Isoliquiritigenin (ISL) is a chalcone-type flavonoid derived from the root of licorice with antioxidant, anti-inflammatory, anti-tumour and neuroprotective properties. ISL has been proven to downregulate the productions of IL-1β, TNF-α and IL-6 by macrophages. However, detailed molecular mechanisms of this modulation remain elusive. Here, ISL suppressed Syk phosphorylation and CD80, CD86, IL-1β, TNF-α and IL-6 expressions in lipopolysaccharide-stimulated macrophages ex vivo. ApoC3-transgenic (ApoC3^TG) mice had more activated macrophages. ISL was also able to downregulate the inflammatory activities of macrophages from ApoC3^TG mice. Administration of ISL inhibited Syk activation and inflammatory activities of macrophages in ApoC3^TG mice in vivo. The treatment of ISL further alleviated MCD-induced non-alcoholic fatty liver disease (NAFLD) in wild-type and ApoC3^TG mice, accompanied by less recruitment and activation of liver macrophages.

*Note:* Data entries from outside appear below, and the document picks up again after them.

(** What each call returns when it returns. *)
Definition response (c : ext_call) : Type :=
  match c with
  | InvokeFunction _ _ => pyval
  | TriggerWorkflow _ _ => pyval
  | NewDefaultAzureCredential => DefaultAzureCredential
  | NewProjectClient _ _ => unit
  | CreateAgent _ _ _ _ _ => Agent.t
  | CreateThread => AgentThread.t
  | CreateMessage _ _ _ => ThreadMessage.t
  | CreateAndProcessRun _ _ => ThreadRun.t
  | ListMessages _ => list ThreadMessage.t
  | DeleteAgent _ => unit
  end.

(** One entry of the call history: the call and the exception it raised,
    if any. *)
Record event : Type := mkEvent { ev_call : ext_call; ev_raised : option pyexc }.

Inductive level : Type := INFO | ERROR.

(** ** [AgentConfig] *)

Record AgentConfig : Type :=
  { project_endpoint : string;
    use_managed_identity : bool;
    model_name : string;
    instructions : string }.

Definition ValidationError : pyexc :=
  mkExc (ExceptionClass "ValidationError") "project_endpoint: Field required".

(** [AgentConfig(...)]: a keyword left out is [None] here.  The model's
    fields carry [Field(...)] (required, no other constraint) for
    [project_endpoint] and a default for the three others. *)
Definition new_AgentConfig (project_endpoint : option string)
    (use_managed_identity : option bool)
    (model_name instructions : option string) : result AgentConfig :=
  match project_endpoint with
  | None => Raise ValidationError
  | Some endpoint =>
      Ok {| project_endpoint := endpoint;
            use_managed_identity :=
              match use_managed_identity with Some b => b | None => true end;
            model_name :=
              match model_name with Some m => m | None => "gpt-4" end;
            instructions :=
              match instructions with
              | Some i => i
              | None => "You are a helpful AI assistant with access to Azure tools."
              end |}
  end.

(** ** The module, over an arbitrary outside world *)

Section AgentCore.
(** The state of everything outside the process, and how it answers. *)
Variable S : Type.
Variable handle : forall c : ext_call, S -> result (response c) * S.

Record World : Type :=
  mkWorld { remote : S; calls : list event; log : list (level * string) }.

(** A computation: it returns or raises, and leaves a world either way. *)
Definition M (A : Type) : Type := World -> result A * World.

Due to the inhibition of Syk phosphorylation, ISL-treated macrophages displayed less production of cytoplasmic ROS, NLRP3, cleaved-GSDMD and cleaved-IL-1β, suggesting less inflammasome activation. Finally, the molecular docking study demonstrated that ISL bound to Syk directly with the K_d of 1.273 × 10^-8 M. When the Syk expression was knocked down by its shRNA, the inhibitory effects of ISL on activated macrophages disappeared, indicating that Syk was at least one of key docking-molecules of ISL. Collectively, ISL could alleviate MCD-induced NAFLD in mice involved with the inhibition of macrophage inflammatory activity by the blockade of Syk-induced inflammasome activation.

NAFLD; Syk; inflammasome; isoliquiritigenin; macrophage.